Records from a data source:
+++
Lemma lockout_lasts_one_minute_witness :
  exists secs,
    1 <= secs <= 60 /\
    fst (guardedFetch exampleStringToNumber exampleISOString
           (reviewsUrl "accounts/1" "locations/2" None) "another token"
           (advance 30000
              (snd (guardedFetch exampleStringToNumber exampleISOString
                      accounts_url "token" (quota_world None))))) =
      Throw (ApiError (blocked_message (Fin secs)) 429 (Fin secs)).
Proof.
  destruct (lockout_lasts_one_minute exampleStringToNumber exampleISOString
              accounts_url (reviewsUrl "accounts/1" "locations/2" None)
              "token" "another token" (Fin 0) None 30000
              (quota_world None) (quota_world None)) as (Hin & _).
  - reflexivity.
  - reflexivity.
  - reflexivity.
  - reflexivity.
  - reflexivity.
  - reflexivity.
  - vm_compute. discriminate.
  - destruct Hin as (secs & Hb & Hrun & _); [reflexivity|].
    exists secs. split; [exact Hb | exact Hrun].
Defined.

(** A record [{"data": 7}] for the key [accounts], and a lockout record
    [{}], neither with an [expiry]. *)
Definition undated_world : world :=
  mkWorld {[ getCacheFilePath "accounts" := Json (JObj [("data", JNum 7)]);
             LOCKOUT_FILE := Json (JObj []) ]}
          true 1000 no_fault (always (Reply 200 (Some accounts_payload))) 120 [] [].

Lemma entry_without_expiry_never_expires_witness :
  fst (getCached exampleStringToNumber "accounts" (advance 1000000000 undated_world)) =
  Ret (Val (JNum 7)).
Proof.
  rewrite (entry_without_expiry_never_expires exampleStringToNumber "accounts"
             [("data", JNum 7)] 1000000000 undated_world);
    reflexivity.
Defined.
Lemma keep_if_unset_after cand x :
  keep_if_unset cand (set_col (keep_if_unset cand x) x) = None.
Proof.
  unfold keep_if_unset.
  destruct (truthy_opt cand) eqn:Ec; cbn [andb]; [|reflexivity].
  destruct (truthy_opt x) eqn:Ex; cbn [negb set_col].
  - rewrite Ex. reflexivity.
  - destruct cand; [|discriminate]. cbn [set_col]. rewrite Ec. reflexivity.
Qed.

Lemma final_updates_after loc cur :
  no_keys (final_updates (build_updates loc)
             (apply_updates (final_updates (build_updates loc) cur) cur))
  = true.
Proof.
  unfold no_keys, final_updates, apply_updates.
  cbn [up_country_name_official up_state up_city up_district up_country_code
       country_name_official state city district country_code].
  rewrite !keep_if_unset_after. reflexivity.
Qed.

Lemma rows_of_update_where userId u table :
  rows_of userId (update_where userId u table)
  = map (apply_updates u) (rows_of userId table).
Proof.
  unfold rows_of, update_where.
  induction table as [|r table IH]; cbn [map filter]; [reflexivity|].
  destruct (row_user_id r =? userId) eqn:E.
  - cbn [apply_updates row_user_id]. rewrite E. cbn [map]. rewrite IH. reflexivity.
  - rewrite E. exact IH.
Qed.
+++
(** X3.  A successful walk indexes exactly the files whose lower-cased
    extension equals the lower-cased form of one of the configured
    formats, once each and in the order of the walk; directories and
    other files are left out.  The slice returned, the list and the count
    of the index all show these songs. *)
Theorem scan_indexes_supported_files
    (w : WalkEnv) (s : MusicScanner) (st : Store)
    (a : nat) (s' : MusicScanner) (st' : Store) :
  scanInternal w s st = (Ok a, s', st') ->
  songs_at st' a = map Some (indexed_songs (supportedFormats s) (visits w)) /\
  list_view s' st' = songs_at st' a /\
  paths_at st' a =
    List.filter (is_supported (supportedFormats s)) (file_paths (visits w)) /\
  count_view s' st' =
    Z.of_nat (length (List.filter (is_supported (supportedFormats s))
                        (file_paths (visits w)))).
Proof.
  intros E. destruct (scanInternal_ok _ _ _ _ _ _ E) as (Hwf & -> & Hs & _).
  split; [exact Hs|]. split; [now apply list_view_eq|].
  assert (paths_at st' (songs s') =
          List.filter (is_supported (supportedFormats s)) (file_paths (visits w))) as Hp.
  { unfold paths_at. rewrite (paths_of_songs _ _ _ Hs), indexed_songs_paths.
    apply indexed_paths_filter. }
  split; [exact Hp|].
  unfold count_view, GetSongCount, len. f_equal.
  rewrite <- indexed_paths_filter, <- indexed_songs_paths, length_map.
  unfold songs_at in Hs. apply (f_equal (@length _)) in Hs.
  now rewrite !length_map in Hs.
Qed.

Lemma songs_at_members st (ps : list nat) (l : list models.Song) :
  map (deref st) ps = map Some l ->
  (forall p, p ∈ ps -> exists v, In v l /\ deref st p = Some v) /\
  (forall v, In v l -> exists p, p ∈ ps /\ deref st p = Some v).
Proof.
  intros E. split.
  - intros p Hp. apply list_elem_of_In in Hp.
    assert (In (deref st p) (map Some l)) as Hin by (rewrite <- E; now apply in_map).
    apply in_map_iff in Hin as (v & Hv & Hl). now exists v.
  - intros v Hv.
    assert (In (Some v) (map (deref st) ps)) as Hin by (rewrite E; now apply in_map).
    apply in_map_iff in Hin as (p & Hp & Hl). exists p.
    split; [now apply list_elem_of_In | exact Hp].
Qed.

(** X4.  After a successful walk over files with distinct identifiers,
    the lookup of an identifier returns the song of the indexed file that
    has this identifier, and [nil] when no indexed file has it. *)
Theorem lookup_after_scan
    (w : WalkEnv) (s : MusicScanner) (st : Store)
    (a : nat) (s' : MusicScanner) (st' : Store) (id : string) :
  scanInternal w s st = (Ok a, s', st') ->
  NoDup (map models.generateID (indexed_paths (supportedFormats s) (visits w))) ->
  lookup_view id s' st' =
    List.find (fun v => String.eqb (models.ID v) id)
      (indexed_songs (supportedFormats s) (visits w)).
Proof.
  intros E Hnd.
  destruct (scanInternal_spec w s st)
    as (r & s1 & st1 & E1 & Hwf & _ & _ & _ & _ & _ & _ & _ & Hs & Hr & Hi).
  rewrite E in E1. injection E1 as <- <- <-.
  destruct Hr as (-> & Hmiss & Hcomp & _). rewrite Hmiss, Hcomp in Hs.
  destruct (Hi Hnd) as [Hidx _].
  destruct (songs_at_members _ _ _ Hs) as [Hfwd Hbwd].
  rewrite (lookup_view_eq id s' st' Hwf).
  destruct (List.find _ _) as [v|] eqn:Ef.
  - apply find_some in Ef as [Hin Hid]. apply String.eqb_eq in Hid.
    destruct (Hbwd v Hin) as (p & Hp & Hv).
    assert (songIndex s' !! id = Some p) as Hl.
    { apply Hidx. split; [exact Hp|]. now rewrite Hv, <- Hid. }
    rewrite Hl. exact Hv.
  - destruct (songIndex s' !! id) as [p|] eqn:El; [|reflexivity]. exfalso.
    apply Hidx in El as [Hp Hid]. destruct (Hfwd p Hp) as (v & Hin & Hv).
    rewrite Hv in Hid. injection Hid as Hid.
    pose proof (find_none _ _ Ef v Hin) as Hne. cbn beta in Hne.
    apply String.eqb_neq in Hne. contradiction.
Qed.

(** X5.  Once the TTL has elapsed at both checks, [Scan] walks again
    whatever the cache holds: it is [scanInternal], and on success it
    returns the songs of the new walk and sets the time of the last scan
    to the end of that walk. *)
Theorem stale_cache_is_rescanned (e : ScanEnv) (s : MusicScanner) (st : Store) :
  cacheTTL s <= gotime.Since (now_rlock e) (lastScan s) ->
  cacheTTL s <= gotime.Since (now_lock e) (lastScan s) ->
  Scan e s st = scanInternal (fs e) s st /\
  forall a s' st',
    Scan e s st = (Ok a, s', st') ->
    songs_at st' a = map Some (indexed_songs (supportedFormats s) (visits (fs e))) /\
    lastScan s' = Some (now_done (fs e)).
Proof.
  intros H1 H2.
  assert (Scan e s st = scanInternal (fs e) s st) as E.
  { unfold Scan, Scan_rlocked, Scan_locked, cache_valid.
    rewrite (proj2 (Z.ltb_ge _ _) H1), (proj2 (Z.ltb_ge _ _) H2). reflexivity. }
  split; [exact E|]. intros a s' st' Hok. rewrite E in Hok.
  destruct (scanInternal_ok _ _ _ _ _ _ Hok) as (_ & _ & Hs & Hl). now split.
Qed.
+++
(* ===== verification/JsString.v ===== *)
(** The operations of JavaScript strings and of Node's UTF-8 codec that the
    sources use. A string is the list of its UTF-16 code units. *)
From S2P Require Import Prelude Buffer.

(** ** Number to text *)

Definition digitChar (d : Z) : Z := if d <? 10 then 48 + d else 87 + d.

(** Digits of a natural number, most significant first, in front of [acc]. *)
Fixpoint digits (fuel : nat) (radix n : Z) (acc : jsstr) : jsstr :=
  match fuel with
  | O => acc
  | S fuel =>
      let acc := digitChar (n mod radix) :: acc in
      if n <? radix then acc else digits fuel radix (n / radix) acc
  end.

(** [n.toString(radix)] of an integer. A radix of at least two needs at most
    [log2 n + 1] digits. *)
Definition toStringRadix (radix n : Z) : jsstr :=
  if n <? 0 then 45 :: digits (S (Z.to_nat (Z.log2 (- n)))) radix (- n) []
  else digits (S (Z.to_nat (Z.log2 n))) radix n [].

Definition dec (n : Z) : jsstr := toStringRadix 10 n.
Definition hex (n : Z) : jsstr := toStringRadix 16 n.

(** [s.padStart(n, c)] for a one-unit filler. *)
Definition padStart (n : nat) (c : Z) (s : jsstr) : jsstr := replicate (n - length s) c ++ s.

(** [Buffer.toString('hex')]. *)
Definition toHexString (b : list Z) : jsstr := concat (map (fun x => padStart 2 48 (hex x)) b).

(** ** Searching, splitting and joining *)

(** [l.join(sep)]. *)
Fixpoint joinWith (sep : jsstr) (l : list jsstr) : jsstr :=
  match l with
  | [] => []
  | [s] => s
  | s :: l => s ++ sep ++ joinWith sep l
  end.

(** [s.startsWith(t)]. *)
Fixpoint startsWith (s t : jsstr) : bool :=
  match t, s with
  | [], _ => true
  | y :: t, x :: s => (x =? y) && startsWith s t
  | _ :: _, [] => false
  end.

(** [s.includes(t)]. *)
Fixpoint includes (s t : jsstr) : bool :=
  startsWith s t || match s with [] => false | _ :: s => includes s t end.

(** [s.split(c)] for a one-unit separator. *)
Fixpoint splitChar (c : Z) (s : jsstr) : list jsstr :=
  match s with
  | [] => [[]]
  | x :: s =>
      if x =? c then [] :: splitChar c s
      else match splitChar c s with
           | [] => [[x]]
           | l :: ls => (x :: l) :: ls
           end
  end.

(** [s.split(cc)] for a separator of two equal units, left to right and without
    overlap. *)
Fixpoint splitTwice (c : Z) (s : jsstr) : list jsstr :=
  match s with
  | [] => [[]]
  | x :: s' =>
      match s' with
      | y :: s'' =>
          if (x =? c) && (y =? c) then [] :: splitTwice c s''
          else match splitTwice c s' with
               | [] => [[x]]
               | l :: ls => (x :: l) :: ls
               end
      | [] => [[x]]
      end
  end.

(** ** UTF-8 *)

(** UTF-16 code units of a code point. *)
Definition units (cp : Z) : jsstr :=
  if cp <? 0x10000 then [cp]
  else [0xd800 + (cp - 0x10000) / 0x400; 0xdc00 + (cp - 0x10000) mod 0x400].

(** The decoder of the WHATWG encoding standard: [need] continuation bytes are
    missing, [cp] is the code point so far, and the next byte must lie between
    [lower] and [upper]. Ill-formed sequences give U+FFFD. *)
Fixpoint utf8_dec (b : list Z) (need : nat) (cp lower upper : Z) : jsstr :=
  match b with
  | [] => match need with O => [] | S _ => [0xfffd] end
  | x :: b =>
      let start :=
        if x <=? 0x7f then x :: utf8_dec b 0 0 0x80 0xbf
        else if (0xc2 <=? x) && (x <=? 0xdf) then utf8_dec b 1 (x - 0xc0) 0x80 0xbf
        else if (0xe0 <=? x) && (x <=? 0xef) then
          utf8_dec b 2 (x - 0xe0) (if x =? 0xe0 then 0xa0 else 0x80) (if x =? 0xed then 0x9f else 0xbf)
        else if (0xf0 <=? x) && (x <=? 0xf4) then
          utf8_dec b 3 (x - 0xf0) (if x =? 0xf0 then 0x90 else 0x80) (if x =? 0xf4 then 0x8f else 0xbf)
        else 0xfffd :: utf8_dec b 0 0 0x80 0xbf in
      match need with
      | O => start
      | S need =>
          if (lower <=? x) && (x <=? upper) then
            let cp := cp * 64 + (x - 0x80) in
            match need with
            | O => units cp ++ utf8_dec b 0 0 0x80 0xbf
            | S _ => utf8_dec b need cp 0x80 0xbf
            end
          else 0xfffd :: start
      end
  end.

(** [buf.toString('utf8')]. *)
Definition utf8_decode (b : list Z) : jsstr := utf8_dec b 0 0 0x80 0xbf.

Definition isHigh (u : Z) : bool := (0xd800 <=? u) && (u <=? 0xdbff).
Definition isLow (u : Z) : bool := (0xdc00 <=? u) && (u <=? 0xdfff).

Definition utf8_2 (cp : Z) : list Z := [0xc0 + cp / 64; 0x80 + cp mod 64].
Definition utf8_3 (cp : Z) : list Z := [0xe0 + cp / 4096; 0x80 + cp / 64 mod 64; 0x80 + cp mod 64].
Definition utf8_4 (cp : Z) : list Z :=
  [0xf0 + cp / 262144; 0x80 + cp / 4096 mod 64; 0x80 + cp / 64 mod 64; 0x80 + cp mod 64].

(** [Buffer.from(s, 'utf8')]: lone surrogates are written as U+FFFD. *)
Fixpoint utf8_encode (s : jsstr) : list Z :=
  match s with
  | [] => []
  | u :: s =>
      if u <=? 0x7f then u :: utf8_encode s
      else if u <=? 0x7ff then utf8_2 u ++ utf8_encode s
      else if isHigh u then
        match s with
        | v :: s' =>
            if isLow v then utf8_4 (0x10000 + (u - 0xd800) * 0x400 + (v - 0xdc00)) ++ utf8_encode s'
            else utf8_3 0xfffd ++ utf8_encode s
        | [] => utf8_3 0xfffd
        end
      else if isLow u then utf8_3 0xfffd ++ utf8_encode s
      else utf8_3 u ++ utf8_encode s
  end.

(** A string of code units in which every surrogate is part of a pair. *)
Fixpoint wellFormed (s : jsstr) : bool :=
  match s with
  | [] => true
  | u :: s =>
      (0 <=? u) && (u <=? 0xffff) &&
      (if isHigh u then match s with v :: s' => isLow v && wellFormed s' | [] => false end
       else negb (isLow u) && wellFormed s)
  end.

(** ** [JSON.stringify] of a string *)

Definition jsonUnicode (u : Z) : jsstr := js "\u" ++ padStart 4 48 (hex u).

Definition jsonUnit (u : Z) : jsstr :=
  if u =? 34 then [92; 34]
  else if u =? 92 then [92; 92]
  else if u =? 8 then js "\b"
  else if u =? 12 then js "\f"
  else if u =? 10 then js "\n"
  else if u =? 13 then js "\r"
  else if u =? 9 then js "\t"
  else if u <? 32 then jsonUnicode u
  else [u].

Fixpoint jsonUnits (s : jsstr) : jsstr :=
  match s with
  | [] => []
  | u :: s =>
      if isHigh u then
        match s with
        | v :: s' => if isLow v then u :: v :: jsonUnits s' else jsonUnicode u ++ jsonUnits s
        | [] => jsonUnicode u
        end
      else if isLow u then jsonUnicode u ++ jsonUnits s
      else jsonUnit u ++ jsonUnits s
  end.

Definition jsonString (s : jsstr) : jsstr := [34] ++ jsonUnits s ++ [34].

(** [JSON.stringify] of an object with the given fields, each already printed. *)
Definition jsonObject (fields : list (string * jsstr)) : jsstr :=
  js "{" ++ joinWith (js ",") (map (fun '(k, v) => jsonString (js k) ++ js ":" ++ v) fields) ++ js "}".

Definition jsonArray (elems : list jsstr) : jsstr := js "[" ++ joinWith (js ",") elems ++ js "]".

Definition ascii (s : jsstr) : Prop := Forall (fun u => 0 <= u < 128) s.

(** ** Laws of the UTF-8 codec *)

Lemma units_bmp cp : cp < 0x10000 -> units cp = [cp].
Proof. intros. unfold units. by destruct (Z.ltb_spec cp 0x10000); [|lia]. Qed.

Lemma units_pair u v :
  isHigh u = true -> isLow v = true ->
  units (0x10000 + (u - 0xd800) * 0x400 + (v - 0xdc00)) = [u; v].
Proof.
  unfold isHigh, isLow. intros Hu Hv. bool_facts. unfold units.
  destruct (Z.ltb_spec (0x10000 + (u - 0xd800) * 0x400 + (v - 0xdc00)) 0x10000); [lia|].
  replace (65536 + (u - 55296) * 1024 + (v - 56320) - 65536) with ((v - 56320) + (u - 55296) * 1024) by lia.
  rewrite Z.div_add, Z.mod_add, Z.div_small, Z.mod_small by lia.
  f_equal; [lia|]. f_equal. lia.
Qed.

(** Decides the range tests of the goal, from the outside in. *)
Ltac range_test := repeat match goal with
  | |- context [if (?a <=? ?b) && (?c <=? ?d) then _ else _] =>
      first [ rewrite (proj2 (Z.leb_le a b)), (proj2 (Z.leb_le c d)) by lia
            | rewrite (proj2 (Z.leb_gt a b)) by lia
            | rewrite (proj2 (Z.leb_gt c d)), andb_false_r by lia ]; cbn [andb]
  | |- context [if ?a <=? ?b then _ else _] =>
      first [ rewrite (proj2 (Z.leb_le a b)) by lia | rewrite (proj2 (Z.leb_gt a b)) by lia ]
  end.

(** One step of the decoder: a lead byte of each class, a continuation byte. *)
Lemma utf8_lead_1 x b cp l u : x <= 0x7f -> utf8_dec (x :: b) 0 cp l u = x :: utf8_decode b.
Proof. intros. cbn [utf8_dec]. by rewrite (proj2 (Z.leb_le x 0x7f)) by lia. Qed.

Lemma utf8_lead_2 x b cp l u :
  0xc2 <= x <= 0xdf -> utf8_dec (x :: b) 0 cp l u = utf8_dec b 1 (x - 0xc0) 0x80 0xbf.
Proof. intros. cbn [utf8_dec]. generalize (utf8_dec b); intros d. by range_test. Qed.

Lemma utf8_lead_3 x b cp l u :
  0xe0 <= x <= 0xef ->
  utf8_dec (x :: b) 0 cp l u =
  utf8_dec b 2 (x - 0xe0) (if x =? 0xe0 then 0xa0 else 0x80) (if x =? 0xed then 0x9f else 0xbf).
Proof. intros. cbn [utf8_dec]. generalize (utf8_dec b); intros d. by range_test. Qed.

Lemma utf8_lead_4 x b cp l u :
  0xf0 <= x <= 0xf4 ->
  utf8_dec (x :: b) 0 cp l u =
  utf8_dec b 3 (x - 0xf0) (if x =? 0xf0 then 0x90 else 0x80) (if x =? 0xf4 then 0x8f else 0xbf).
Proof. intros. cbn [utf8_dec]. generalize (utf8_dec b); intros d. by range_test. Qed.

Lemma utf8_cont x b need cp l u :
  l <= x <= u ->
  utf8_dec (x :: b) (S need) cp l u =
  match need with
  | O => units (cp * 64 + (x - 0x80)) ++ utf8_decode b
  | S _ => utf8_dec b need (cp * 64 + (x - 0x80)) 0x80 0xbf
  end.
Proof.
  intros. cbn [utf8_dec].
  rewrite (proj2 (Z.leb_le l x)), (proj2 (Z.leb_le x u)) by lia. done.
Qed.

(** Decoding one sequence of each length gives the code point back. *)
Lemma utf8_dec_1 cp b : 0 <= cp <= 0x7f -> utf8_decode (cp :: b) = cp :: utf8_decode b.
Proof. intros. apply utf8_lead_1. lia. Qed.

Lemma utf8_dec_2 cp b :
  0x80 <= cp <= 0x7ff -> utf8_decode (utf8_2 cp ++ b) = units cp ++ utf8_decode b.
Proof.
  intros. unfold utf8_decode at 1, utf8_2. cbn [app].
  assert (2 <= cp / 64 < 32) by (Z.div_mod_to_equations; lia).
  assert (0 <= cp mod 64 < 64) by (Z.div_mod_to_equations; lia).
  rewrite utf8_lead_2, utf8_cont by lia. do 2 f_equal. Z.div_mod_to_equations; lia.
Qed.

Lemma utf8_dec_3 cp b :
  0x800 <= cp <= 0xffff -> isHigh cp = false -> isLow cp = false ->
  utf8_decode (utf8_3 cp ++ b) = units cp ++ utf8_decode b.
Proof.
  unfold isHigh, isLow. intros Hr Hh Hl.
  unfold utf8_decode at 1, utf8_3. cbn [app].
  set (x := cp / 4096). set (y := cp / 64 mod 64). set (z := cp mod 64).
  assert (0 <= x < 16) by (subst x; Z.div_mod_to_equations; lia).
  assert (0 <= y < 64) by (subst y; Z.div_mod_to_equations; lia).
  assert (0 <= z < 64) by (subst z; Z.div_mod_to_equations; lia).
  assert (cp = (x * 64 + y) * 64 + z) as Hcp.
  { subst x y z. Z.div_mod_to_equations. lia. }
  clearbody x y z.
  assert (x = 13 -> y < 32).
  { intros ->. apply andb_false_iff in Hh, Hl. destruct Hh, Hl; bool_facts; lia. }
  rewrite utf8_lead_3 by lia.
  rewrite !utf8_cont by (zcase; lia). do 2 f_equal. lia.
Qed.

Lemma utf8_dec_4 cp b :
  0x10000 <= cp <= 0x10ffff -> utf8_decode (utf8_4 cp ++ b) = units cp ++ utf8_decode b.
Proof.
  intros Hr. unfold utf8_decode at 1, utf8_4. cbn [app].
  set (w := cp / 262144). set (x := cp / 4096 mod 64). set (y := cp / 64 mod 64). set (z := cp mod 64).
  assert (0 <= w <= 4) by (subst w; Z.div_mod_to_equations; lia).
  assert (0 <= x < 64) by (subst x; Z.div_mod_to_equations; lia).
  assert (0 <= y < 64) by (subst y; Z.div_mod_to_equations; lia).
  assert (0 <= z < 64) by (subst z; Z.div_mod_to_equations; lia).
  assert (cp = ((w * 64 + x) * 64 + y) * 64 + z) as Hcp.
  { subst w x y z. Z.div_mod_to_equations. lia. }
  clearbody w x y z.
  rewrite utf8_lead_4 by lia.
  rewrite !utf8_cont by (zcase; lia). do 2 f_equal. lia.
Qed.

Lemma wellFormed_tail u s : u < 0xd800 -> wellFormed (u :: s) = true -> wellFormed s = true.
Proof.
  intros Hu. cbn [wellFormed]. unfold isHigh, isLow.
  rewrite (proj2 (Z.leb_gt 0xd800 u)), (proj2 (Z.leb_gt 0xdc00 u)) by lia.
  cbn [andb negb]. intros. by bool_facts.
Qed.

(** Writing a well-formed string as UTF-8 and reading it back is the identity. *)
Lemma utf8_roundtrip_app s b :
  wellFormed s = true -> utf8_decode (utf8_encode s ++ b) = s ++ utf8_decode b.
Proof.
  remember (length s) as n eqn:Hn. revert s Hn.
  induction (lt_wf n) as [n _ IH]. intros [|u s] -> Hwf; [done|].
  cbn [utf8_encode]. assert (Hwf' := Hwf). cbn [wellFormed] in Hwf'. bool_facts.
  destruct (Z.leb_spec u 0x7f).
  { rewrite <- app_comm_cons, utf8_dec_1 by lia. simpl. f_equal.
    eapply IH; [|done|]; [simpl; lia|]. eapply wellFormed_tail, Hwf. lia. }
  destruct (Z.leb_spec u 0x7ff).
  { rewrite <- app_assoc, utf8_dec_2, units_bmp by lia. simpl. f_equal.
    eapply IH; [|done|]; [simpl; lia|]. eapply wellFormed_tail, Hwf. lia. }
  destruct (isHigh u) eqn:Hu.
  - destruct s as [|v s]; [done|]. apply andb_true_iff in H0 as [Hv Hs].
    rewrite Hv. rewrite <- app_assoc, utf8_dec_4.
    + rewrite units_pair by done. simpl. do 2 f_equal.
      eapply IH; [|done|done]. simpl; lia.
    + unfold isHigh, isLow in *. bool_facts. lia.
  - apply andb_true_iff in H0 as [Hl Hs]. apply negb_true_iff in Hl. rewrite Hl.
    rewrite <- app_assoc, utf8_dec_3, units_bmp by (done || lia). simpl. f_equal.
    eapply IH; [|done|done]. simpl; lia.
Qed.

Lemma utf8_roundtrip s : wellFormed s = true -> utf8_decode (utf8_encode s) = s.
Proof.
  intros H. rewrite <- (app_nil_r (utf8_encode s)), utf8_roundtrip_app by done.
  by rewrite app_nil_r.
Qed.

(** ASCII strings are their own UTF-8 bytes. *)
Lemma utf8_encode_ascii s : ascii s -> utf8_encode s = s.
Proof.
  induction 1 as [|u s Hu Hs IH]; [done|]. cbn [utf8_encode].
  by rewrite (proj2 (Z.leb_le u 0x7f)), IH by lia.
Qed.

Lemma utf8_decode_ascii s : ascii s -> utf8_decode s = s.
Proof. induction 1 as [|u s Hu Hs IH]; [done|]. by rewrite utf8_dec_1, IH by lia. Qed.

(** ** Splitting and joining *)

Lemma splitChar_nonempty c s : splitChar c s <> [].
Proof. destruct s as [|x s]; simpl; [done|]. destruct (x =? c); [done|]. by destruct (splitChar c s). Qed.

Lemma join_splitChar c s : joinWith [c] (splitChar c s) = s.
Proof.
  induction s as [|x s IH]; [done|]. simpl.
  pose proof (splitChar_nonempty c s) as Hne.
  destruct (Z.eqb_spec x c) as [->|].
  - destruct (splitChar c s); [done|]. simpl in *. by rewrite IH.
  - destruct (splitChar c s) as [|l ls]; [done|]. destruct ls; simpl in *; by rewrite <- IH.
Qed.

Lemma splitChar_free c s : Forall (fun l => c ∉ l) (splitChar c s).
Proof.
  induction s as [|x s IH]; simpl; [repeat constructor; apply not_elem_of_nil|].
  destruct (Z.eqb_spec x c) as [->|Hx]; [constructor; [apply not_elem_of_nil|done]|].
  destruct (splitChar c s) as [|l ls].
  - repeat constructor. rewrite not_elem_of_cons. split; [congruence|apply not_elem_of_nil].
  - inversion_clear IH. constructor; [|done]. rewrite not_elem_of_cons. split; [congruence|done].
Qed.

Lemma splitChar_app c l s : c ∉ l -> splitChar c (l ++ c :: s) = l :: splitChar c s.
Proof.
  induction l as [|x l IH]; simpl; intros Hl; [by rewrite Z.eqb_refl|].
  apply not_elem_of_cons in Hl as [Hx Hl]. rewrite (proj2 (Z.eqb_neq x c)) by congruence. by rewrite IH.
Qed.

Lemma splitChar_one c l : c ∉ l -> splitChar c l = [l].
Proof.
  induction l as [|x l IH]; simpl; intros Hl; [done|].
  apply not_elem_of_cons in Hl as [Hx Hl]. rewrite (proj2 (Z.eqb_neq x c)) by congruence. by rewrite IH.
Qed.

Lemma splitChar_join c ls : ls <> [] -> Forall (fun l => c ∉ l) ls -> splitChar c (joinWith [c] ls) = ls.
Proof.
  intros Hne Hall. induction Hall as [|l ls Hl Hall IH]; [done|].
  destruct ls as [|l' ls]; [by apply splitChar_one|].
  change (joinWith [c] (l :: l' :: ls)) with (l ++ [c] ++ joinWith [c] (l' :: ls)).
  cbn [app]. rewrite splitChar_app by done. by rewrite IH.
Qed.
+++
**PROBLEM DESCRIPTION:** Copy out, word for word, the part of the entries above that begins at the line with "if x =? c then [] :: splitChar c s" and ends at the line with "match b with", including both.

**EXERCISE OUTPUT:**
      if x =? c then [] :: splitChar c s
      else match splitChar c s with
           | [] => [[x]]
           | l :: ls => (x :: l) :: ls
           end
  end.

(** [s.split(cc)] for a separator of two equal units, left to right and without
    overlap. *)
Fixpoint splitTwice (c : Z) (s : jsstr) : list jsstr :=
  match s with
  | [] => [[]]
  | x :: s' =>
      match s' with
      | y :: s'' =>
          if (x =? c) && (y =? c) then [] :: splitTwice c s''
          else match splitTwice c s' with
               | [] => [[x]]
               | l :: ls => (x :: l) :: ls
               end
      | [] => [[x]]
      end
  end.

(** ** UTF-8 *)

(** UTF-16 code units of a code point. *)
Definition units (cp : Z) : jsstr :=
  if cp <? 0x10000 then [cp]
  else [0xd800 + (cp - 0x10000) / 0x400; 0xdc00 + (cp - 0x10000) mod 0x400].

(** The decoder of the WHATWG encoding standard: [need] continuation bytes are
    missing, [cp] is the code point so far, and the next byte must lie between
    [lower] and [upper]. Ill-formed sequences give U+FFFD. *)
Fixpoint utf8_dec (b : list Z) (need : nat) (cp lower upper : Z) : jsstr :=
  match b with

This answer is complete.